> _WHAT IS EXPECTED_
In the records below, find the line that contains "(f : fault).", then transcribe it and every later line exactly, stopping at the final line.

++++ PROVIDED INFORMATION

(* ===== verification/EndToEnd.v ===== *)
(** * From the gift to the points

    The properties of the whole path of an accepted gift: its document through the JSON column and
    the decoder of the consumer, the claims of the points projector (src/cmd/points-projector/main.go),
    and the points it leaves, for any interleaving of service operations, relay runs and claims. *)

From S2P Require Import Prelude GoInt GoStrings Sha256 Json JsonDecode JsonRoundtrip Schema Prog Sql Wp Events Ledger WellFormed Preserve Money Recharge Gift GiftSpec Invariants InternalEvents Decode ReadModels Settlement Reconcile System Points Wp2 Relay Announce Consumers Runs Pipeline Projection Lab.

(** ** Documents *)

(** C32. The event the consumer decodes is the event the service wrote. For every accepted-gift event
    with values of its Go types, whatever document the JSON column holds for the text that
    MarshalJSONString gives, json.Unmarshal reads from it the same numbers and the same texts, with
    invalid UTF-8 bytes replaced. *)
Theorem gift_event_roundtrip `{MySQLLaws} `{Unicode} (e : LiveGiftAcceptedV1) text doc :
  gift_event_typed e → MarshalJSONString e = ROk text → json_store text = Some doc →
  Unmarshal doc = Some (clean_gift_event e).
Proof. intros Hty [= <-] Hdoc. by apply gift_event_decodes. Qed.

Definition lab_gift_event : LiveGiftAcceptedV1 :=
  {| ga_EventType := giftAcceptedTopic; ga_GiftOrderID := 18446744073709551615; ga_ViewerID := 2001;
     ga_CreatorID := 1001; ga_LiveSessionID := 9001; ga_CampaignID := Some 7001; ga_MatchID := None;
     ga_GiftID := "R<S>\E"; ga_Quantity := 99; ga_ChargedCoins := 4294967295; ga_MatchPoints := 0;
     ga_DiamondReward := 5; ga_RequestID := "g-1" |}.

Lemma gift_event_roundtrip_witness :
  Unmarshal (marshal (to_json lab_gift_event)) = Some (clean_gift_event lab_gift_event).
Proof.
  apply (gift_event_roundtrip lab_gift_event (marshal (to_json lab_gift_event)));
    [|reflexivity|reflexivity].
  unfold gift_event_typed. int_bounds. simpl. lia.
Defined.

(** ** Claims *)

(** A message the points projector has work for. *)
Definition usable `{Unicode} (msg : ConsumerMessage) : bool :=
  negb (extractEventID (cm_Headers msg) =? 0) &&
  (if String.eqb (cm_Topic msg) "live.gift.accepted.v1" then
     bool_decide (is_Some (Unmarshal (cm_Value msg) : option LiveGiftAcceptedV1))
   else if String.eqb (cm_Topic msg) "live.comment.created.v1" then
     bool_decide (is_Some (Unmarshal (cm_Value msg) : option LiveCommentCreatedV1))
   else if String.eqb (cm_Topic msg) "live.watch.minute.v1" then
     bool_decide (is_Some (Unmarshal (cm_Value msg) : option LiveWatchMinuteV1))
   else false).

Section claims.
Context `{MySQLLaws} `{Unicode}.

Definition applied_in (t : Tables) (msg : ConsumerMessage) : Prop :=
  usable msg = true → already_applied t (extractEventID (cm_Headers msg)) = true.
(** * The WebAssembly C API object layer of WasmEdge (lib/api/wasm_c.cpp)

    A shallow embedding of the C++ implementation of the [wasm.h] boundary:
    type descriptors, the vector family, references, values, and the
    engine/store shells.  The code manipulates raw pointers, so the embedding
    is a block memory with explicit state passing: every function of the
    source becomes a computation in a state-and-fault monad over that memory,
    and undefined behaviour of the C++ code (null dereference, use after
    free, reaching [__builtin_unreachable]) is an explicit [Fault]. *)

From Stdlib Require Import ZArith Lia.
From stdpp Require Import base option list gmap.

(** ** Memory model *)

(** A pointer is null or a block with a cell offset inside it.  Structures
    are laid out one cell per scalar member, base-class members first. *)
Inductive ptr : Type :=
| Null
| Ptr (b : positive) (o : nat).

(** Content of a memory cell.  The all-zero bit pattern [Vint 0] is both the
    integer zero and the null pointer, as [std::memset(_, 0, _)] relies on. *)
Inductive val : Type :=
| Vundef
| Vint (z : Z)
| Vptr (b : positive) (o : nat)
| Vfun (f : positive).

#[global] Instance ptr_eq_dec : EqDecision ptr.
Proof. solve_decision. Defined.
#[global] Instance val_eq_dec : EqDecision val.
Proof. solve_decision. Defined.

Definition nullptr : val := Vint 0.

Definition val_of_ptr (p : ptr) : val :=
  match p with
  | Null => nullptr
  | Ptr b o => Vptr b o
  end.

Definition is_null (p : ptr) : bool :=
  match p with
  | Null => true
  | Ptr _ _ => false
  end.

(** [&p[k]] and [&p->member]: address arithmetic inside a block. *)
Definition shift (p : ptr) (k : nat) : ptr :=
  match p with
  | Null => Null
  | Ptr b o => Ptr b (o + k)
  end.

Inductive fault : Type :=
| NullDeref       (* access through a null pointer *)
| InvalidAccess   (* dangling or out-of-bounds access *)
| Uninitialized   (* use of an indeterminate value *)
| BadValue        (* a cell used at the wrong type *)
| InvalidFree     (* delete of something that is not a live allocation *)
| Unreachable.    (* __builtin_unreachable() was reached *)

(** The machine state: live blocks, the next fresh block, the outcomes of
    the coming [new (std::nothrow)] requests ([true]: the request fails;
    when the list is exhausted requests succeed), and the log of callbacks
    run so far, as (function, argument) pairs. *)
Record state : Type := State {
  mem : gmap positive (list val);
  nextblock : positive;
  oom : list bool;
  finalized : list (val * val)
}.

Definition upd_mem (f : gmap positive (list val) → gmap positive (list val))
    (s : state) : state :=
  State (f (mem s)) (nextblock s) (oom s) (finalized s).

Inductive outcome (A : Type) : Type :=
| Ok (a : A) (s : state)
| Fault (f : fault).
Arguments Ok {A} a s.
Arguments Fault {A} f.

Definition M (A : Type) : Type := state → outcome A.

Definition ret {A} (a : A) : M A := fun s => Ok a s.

++++++++

> _OUTPUT_
| Fault (f : fault).
Arguments Ok {A} a s.
Arguments Fault {A} f.

Definition M (A : Type) : Type := state → outcome A.

Definition ret {A} (a : A) : M A := fun s => Ok a s.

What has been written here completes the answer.